Finetuning of base models is incredibly popular: you can see thousands of finetuned models on websites such as Huggingface or Civit AI. Generally, you might want such a model because:
- You want the model to be specialized. At inference time, the model costs money and time ~proportional to the number of weights it has, and you want all those weights to be useful for your task; eg, you should not waste inference for a roleplay model that is only useful for math or coding.
- You want to teach the model something new.

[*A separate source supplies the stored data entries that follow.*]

(** Sending the SYN, data or the FIN from a client in its new state with nothing in flight. *)
Lemma start_pending_segment_total flags data n c w :
  client_base c -> pending_active c = false -> connected (state c) ->
  send_unacknowledged c = send_next c -> flight (state c) true flags n -> bytes_ok data ->
  0 <= n <= Z.of_nat (length data) -> n <= TCP_CLIENT_MAX_SEGMENT_DATA ->
  (step_result c = TCP_CLIENT_STEP_PENDING -> operation c = TCP_CLIENT_OPERATION_CONNECT ->
   state c = TCP_CLIENT_SYN_SENT) ->
  (state c = TCP_CLIENT_ESTABLISHED \/ state c = TCP_CLIENT_CLOSE_WAIT ->
   step_result c = TCP_CLIENT_STEP_PENDING /\ operation c = TCP_CLIENT_OPERATION_SEND) ->
  exists (b : bool) c' w', start_pending_segment send_ipv4 flags data n c w = Some (b, c', w') /\
    client_ok c' /\ setup c' = setup c /\ progress c' = progress c /\
    (if b then state c' = state c /\ step_result c' = step_result c else state c' = TCP_CLIENT_FAILED).
Proof.
  unfold TCP_CLIENT_MAX_SEGMENT_DATA. intros Hb Hp Hs Hu Hf Hd Hn Hn' Hc Hsd. unfold start_pending_segment.
  tcp_simpl. rewrite Hp. cbn [orb]. unfold TCP_CLIENT_MAX_SEGMENT_DATA. rewrite (proj2 (Z.ltb_ge 536 n)) by lia.
  set (copied := if n =? 0 then _ else _).
  assert (Hcopy : exists l, copied = Some l /\ length l = 536%nat /\ bytes_ok l).
  { destruct Hb. destruct ok_pending_data0 as [Hl Hl'].
    unfold copied. destruct (n =? 0); [by exists (pending_data c)|].
    destruct (copy_checked_bytes (pending_data c) data 0 0 n) as (l & E & El & Eb); [done|done|lia..|].
    exists l. by rewrite E, El. }
  destruct Hcopy as (l & -> & Hl & Hlb). cbn [mbind option_bind].
  set (k := if flag TCP_FLAG_FIN flags then _ else _).
  assert (Hk : 1 <= k <= 536).
  { unfold k. rewrite (u32_small n) by (unfold u32_ok; lia). destruct (state c); cbn in Hf; try done.
    all: try (destruct Hf as (_ & -> & ->); cbn; done).
    all: destruct (Hf eq_refl) as [-> H0]. all: change (1 <= n <= 536); lia. }
  match goal with |- context [send_segment _ _ _ _ _ ?x w] => set (c1 := x) end.
  assert (H1 : client_ok c1).
  { destruct Hb. tcp_simpl. unfold c1. constructor; [constructor|..]; unfold in_flight; tcp_simpl; try done.
    - apply u32_range.
    - unfold TCP_CLIENT_MAX_SEGMENT_DATA. lia.
    - split; [done|]. rewrite Hu, u32_add_sub by (unfold u32_ok; lia). unfold TCP_CLIENT_MAX_SEGMENT_DATA. lia.
    - intros A B. left. by apply Hc. }
  destruct (resend_total c1 w (ok_base _ H1)) as (b & w' & E).
  { by apply (ok_live _ Hb). }
  exists b, (if b then c1 else fail_client TCP_CLIENT_ERROR_SEND_FAILED c1), w'. split; [exact E|].
  destruct b; [done|]. split; [by apply fail_client_ok, H1|done].
Qed.

(** ** Begin operations *)


(** A step of party [p] that returns in bounds, keeps the invariant and the connection's
    parameters, and leaves [R] between the value returned and the client. *)
Definition step_ok {A} (p : party) (R : A -> tcp_client -> Prop) (c : tcp_client)
    (r : option (A * tcp_client * W)) : Prop :=
  exists a c' w', r = Some (a, c', w') /\ client_ok c' /\ setup c' = setup c /\
    moves p (state c) (state c') /\ R a c'.

(** What the value returned by a step of operation [op] says of the client. *)
Definition result_ok (op : tcp_client_operation) (a : tcp_client_step_result) (c : tcp_client) : Prop :=
  match a with
  | TCP_CLIENT_STEP_PENDING => operation c = op /\ step_result c = TCP_CLIENT_STEP_PENDING
  | TCP_CLIENT_STEP_COMPLETE =>
      operation c = op /\ operation_goal_reached c = true /\ error c = TCP_CLIENT_ERROR_NONE
  | TCP_CLIENT_STEP_FAILED => True
  end.

Lemma moves_refl p s : moves p s s.
Proof. apply rtc_refl. Qed.

Lemma moves_edge p s s' : edge p s s' -> moves p s s'.
Proof. intros. apply rtc_once. by left. Qed.

Lemma moves_fail p s : connected s -> moves p s TCP_CLIENT_FAILED.
Proof. intros []. apply rtc_once. right. by constructor. Qed.

Lemma moves_edge_fail p s s' : edge p s s' -> connected s' -> moves p s TCP_CLIENT_FAILED.
Proof. intros. eapply rtc_l; [left; eassumption|]. by apply moves_fail. Qed.

Definition begun (op : tcp_client_operation) (now : Z) (c : tcp_client) : tcp_client :=
  set_error TCP_CLIENT_ERROR_NONE (set_operation_stalled_services 0 (set_operation_previous_now_ms now
    (set_operation_started_at_ms now (set_step_result TCP_CLIENT_STEP_PENDING (set_operation op c))))).

Lemma begin_operation_total op c w :
  has_now c = true -> exists now w', u64_ok now /\ begin_operation now_ms op c w = Some (begun op now c, w').
Proof.
  intros H. unfold begin_operation, read_clock. rewrite H. destruct (now_ms w) as [now w'].
  exists (u64 now), w'. cbn [mbind option_bind]. split; [|done].
  rewrite u64_mod. unfold u64_ok. pose proof (Z.mod_pos_bound now (2 ^ 64)). lia.
Qed.

Lemma begun_base op now c : client_base c -> has_now c = true -> u64_ok now -> client_base (begun op now c).
Proof.
  intros H Hn Hnow. unfold begun, u64_ok in *. unfold TCP_CLIENT_CLOCK_STALL_SERVICE_LIMIT in *. ok_fields.
Qed.

Lemma begun_ok op now c :
  client_ok c -> has_now c = true -> u64_ok now -> op <> TCP_CLIENT_OPERATION_CONNECT ->
  operation_is_busy c = false -> client_ok (begun op now c).
Proof.
  intros [] ? ? ? Hb%not_busy. constructor; [by apply begun_base|done..|]. unfold begun. tcp_simpl. tauto.
Qed.

(** An established connection without an operation in progress has nothing in flight. *)
Lemma idle_not_busy c :
  client_ok c -> operation_is_busy c = false ->
  state c = TCP_CLIENT_ESTABLISHED \/ state c = TCP_CLIENT_CLOSE_WAIT -> pending_active c = false.
Proof.
  intros [] Hb%not_busy Hs. destruct (pending_active c); [|done]. exfalso. auto.
Qed.

Lemma idle_window c :
  client_ok c -> connected (state c) -> pending_active c = false -> send_unacknowledged c = send_next c.
Proof. intros [_ _ Hw _ _] Hl Hp. rewrite Hp in Hw. auto. Qed.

This can range from continual learning (teaching the model new world events after its pretraining date), to new content (a database or task the model wasn’t pretrained on), to specific characters (ex. teaching the model to generate you or a celebrity), and more. This is particularly relevant for personal or enterprise data, which should never be publicly available, including when abstracted away by the open-source weights.

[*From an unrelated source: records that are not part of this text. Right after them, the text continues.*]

(** The forward loop is right for overlapping ranges when the target is not behind the source. *)
Lemma copy_within_spec n bytes to from :
  0 <= to <= from -> from + Z.of_nat n <= Z.of_nat (length bytes) ->
  exists moved, copy_within n bytes to from = Some moved /\ length moved = length bytes /\
    (forall k, k < to \/ to + Z.of_nat n <= k -> rd moved k = rd bytes k) /\
    (bytes_ok bytes -> bytes_ok moved /\
       forall k, to <= k < to + Z.of_nat n -> rd moved k = rd bytes (k - to + from)).
Proof.
  revert bytes to from. induction n as [|n IH]; intros bytes to from Ht Hl; cbn [copy_within].
  { exists bytes. split; [done|]. split; [done|]. split; [done|]. intros H. split; [done|intros; lia]. }
  destruct (rd_Some bytes from) as [b E]; [lia|]. rewrite E, some_bind.
  rewrite wr_Some by lia. rewrite some_bind.
  assert (Hrd := fun k => rd_wr bytes to b k ltac:(lia)).
  destruct (IH (<[Z.to_nat to := u8 b]> bytes) (to + 1) (from + 1)) as (moved & -> & Hlen & Hout & Hin);
    [lia|rewrite length_insert; lia|].
  rewrite length_insert in Hlen. exists moved. split; [done|]. split; [done|]. split.
  { intros k Hk. rewrite Hout by lia. rewrite Hrd, (proj2 (Z.eqb_neq _ _)) by lia. done. }
  intros Hok. pose proof (rd_byte_ok _ _ _ Hok E) as Hb.
  destruct Hin as [Hmok Hin]; [apply Forall_insert; [done|by rewrite u8_byte]|]. split; [done|].
  intros k Hk. destruct (Z.eq_dec k to) as [->|].
  - rewrite Hout by lia. rewrite Hrd, Z.eqb_refl, (u8_byte b Hb). replace (to - to + from) with from by lia.
    by rewrite E.
  - rewrite Hin by lia. rewrite Hrd, (proj2 (Z.eqb_neq _ _)) by lia. f_equal. lia.
Qed.
(* ===== verification/HttpServe.v ===== *)
(** * kernel/http_client.c: the chunked transfer coding and its decoder

    The coding as RFC 9112 gives it: each chunk is its size in hexadecimal,
    CRLF, its bytes, CRLF; the last chunk has size 0 and is followed by the
    empty trailer.

    Then the plain responses of a server. *)

From S2P Require Import Prelude HttpText HttpParse HttpSafe HttpDecode.

(** ** The coding *)

Definition hex_letters : list Z := cs "0123456789abcdef".

Fixpoint print_hex (fuel : nat) (v : Z) : list Z :=
  match fuel with
  | O => []
  | S fuel' => (if v <? 16 then [] else print_hex fuel' (v / 16)) ++ [znth hex_letters (v mod 16)]
  end.

(** Sixteen digits hold every [size_t]. *)
Definition size_line (v : Z) : list Z := print_hex 16 v ++ CRLF.

Definition encode_chunk (data : list Z) : list Z := size_line (Z.of_nat (length data)) ++ data ++ CRLF.

Definition encode_chunked (chunks : list (list Z)) : list Z :=
  concat (map encode_chunk chunks) ++ size_line 0 ++ CRLF.

(** The bytes that are not data, without the empty trailer. *)
Definition framing_bytes (chunks : list (list Z)) : Z :=
  Z.of_nat (length (encode_chunked chunks)) - Z.of_nat (length (concat chunks)) - 2.

(** ** Bytes at a position *)

Definition at_ (bytes : list Z) (p : Z) (l : list Z) : Prop :=
  forall i b, l !! i = Some b -> rd bytes (p + Z.of_nat i) = Some b.

Lemma at_app bytes p l1 l2 : at_ bytes p (l1 ++ l2) <-> at_ bytes p l1 /\ at_ bytes (p + Z.of_nat (length l1)) l2.
Proof.
  split.
  - intros H. split; intros i b Hi.
    + apply H. by apply lookup_app_l_Some.
    + specialize (H (length l1 + i)%nat b). rewrite lookup_app_r in H by lia.
      replace (length l1 + i - length l1)%nat with i in H by lia. rewrite <- (H Hi). f_equal. lia.
  - intros [H1 H2] i b [Hi|[Hle Hi]]%lookup_app_Some; [by apply H1|]. rewrite <- (H2 _ _ Hi). f_equal. lia.
Qed.

Lemma at_cons bytes p c l : at_ bytes p (c :: l) <-> rd bytes p = Some c /\ at_ bytes (p + 1) l.
Proof.
  split.
  - intros H. split; [rewrite <- (H O c eq_refl); f_equal; lia|].
    intros i b Hi. rewrite <- (H (S i) b Hi). f_equal. lia.
  - intros [H1 H2] [|i] b; cbn; [intros [= <-]; rewrite <- H1; f_equal; lia|].
    intros Hi. rewrite <- (H2 i b Hi). f_equal. lia.
Qed.

Lemma at_agree b1 b2 p l : at_ b1 p l -> agree p b1 b2 -> at_ b2 p l.
Proof. intros H Ha i b Hi. rewrite <- (H i b Hi). symmetry. apply Ha. lia. Qed.

Lemma at_here pre l post : at_ (pre ++ l ++ post) (Z.of_nat (length pre)) l.
Proof.
  intros i b Hi. unfold rd. rewrite (proj2 (Z.leb_le _ _)) by lia.
  rewrite lookup_app_r by lia. apply lookup_app_l_Some. rewrite <- Hi. f_equal. lia.
Qed.

Lemma matches_at bytes p l : at_ bytes p l -> matches bytes p l = Some true.
Proof.
  revert p. induction l as [|c l IH]; intros p H; cbn [matches]; [done|].
  apply at_cons in H as [-> H]. rewrite some_bind, Z.eqb_refl. by apply IH.
Qed.

(** The first line break is behind a line without a carriage return. *)
Lemma find_pattern_at n bytes p line :
  at_ bytes p (line ++ CRLF) -> Forall (fun c => c <> 13) line -> (length line < n)%nat ->
  find_pattern CRLF n bytes p = Some (Some (p + Z.of_nat (length line))).
Proof.
  revert n p. induction line as [|c line IH]; intros n p H Hne Hn; (destruct n as [|n]; [cbn in Hn; lia|]);
    cbn [find_pattern app] in *.
  - rewrite matches_at by exact H. rewrite some_bind. do 2 f_equal. cbn. lia.
  - apply Forall_cons in Hne as [Hc Hne]. apply at_cons in H as [Hr H]. cbn [matches CRLF].
    rewrite Hr, some_bind, (proj2 (Z.eqb_neq c 13)) by done. rewrite some_bind.
    rewrite IH; [do 2 f_equal; cbn [length]; lia|done|done|cbn in Hn; lia].
Qed.

Lemma find_crlf_at bytes p limit line :
  at_ bytes p (line ++ CRLF) -> Forall (fun c => c <> 13) line -> p + Z.of_nat (length line) + 2 <= limit ->
  find_crlf bytes p limit = Some (Some (p + Z.of_nat (length line))).
Proof. intros H Hne Hl. apply find_pattern_at; [done|done|lia]. Qed.

(** ** Size lines *)

Fixpoint hex_number (value : Z) (digits : list Z) : option Z :=
  match digits with
  | [] => Some value
  | c :: digits => d ← hex_digit_value c; hex_number (value * 16 + d) digits
  end.

Lemma hex_number_snoc value digits c :
  hex_number value (digits ++ [c]) = (v ← hex_number value digits; d ← hex_digit_value c; Some (v * 16 + d)).
Proof.
  revert value. induction digits as [|d digits IH]; intros value; cbn [hex_number app].
  { by rewrite some_bind. }
  destruct (hex_digit_value d); [|done]. rewrite !some_bind. apply IH.
Qed.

- You want give the model a new interface: LLMs do not inherently understand images, but you can adapt an LLM to do so with a vision encoder (LLaVA); image generators are trained with only text conditioning, but can be taught 2D conditioning (ControlNet).

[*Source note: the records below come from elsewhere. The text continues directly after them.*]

(* ===== verification/HttpClaims.v ===== *)
(** * kernel/http_client.c: whole responses, requests and exchanges

    What holds of accepted responses; then the properties of the client. *)

From S2P Require Import Prelude TcpState TcpClient TcpReceive TcpClaims HttpText HttpParse HttpClient HttpSafe HttpDecode HttpServe.

(** ** Accepted responses *)

(** The body of an accepted response of [L] bytes: none after 204 and 304, else the decoded chunks, exactly the
    bytes of the Content-Length, or everything up to the end of the connection. *)
Definition body_framed (L : Z) (r : http_response) : Prop :=
  exists start, body r = Some start /\ 0 <= start <= L /\
    if (status_code r =? 204) || (status_code r =? 304) then start = L /\ body_length r = 0
    else if chunked_transfer r then 0 <= body_length r <= L - start
    else if has_content_length r then content_length r = L - start /\ body_length r = L - start
    else body_length r = L - start.

Definition accepted (L : Z) (r : http_response) : Prop :=
  head_ok r /\ 200 <= status_code r /\ body_framed L r.

(** The buffer differs at most in the body of a chunked response. *)
Definition touched (bytes moved : list Z) (r : http_response) : Prop :=
  length moved = length bytes /\ (bytes_ok bytes -> bytes_ok moved) /\
  (chunked_transfer r = false -> moved = bytes) /\
  forall k, (forall start, body r = Some start -> k < start \/ start + body_length r <= k) -> rd moved k = rd bytes k.

Lemma touched_refl bytes r : touched bytes bytes r.
Proof. by split_and!. Qed.

Lemma parse_body_spec bytes L start r :
  0 <= start <= L -> L <= Z.of_nat (length bytes) -> response_in L r -> body_length r = 0 ->
  head_ok r -> 200 <= status_code r ->
  exists e moved r', parse_body bytes L start r = Some (e, moved, r') /\ response_in L r' /\ touched bytes moved r' /\
    (e <> HTTP_CLIENT_ERROR_NONE -> moved = bytes) /\ (e = HTTP_CLIENT_ERROR_NONE -> accepted L r').
Proof.
  intros Hs HL Hr Hb Hh H200. unfold parse_body. cbv zeta. cbn [status_code set_body chunked_transfer has_content_length content_length].
  assert (Hin : response_in L (set_body start r)).
  { destruct Hr as (? & ? & _ & ? & ?). split_and!; cbn; try done. rewrite Hb. apply field_in_Some; lia. }
  assert (Hset : forall n, 0 <= n -> start + n <= L -> response_in L (set_body_length n (set_body start r))).
  { intros n Hn Hn'. destruct Hr as (? & ? & _ & ? & ?). split_and!; cbn; try done. apply field_in_Some; lia. }
  assert (Hacc : forall n, (if (status_code r =? 204) || (status_code r =? 304) then start = L /\ n = 0
      else if chunked_transfer r then 0 <= n <= L - start
      else if has_content_length r then content_length r = L - start /\ n = L - start
      else n = L - start) -> accepted L (set_body_length n (set_body start r))).
  { intros n Hn. split; [exact Hh|]. split; [exact H200|]. exists start. by split. }
  destruct ((status_code r =? 204) || (status_code r =? 304)).
  { destruct (Z.eqb_spec (L - start) 0); cbn [negb].
    - do 3 eexists. split; [done|]. split; [apply Hset; lia|]. split; [apply touched_refl|]. split; [done|].
      intros _. apply Hacc. lia.
    - do 3 eexists. split; [done|]. split; [done|]. split; [apply touched_refl|]. by split. }
  destruct (chunked_transfer r) eqn:Ec.
  { destruct (decode_chunked_body_spec start bytes (L - start)) as (e & moved & d & -> & Hlen & Hok & Hne & Hd); [lia..|].
    rewrite some_bind. cbn [content_length]. do 3 eexists. split; [done|].
    destruct (decide (e = HTTP_CLIENT_ERROR_NONE)) as [->|He].
    - destruct (Hd eq_refl) as [Hd' Hrd]. split; [apply Hset; lia|].
      split; [split_and!; [done|done|cbn; congruence|]|].
      + intros k Hk. apply Hrd. cbn in Hk. by apply Hk.
      + split; [done|]. intros _. by apply Hacc.
    - destruct (Hne He) as [-> ->]. split; [apply Hset; lia|]. split; [apply touched_refl|]. by split. }
  destruct (has_content_length r) eqn:El.
  { destruct (Z.ltb_spec (L - start) (content_length r)).
    { do 3 eexists. split; [done|]. split; [done|]. split; [apply touched_refl|]. by split. }
    destruct (Z.ltb_spec (content_length r) (L - start)).
    { do 3 eexists. split; [done|]. split; [done|]. split; [apply touched_refl|]. by split. }
    assert (content_length r = L - start) as Hcl by lia.
    do 3 eexists. split; [done|]. split; [apply Hset; lia|]. split; [apply touched_refl|]. split; [done|].
    intros _. by apply Hacc. }
  do 3 eexists. split; [done|]. split; [apply Hset; lia|]. split; [apply touched_refl|]. split; [done|].
  intros _. by apply Hacc.
Qed.

(** The parser on any bytes. *)
Lemma parse_response_spec bytes L :
  0 <= L <= Z.of_nat (length bytes) ->
  exists e moved r, http_client_parse_response (Some bytes) L = Some (e, Some moved, r) /\ response_in L r /\
    touched bytes moved r /\ (e <> HTTP_CLIENT_ERROR_NONE -> moved = bytes) /\
    (e = HTTP_CLIENT_ERROR_NONE -> accepted L r).
Proof.
  intros HL. unfold http_client_parse_response.
  assert (Hclear : forall e r, e <> HTTP_CLIENT_ERROR_NONE -> response_in L r ->
    exists e' moved r', Some (e, Some bytes, r) = Some (e', Some moved, r') /\ response_in L r' /\
      touched bytes moved r' /\ (e' <> HTTP_CLIENT_ERROR_NONE -> moved = bytes) /\
      (e' = HTTP_CLIENT_ERROR_NONE -> accepted L r')).
  { intros e r He Hr. do 3 eexists. split; [done|]. split; [done|]. split; [apply touched_refl|]. by split. }
  destruct (Z.eqb_spec L 0); [apply Hclear; [done|apply clear_response_in]|].
  destruct (parse_heads_total HEADS_FUEL bytes L 0 0 0) as (e & r & s & -> & Hr & Hb & Hok); [lia|lia|lia|done|].
  rewrite some_bind. destruct (bool_decide_reflect (e = HTTP_CLIENT_ERROR_NONE)) as [->|Hne]; cbn [negb]; [|by apply Hclear].
  specialize (Hok eq_refl) as (Hs & Hh & H200).
  destruct (parse_body_spec bytes L s r) as (e & moved & r' & -> & H); [lia|lia|done|done|done|done|].
  rewrite some_bind. by exists e, moved, r'.
Qed.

- You want the model to forget bad behaviors. This encompasses ideas such as RLHF (Unifying RLHF Objectives) as well as model editing, where you try to identify where an (incorrect) fact is stored in the model, and then delete it by editing the weights. This mimics conventional cybersecurity with iterative cycles of vulnerability discovery and continual patches.
- You want the model to run faster. You could do this by removing unnecessary weights (pruning/quantization), or by doing something more drastic such as replacing a slow attention layer with a faster approximation, or teaching the model to “plan faster” with techniques such as Consistency Models.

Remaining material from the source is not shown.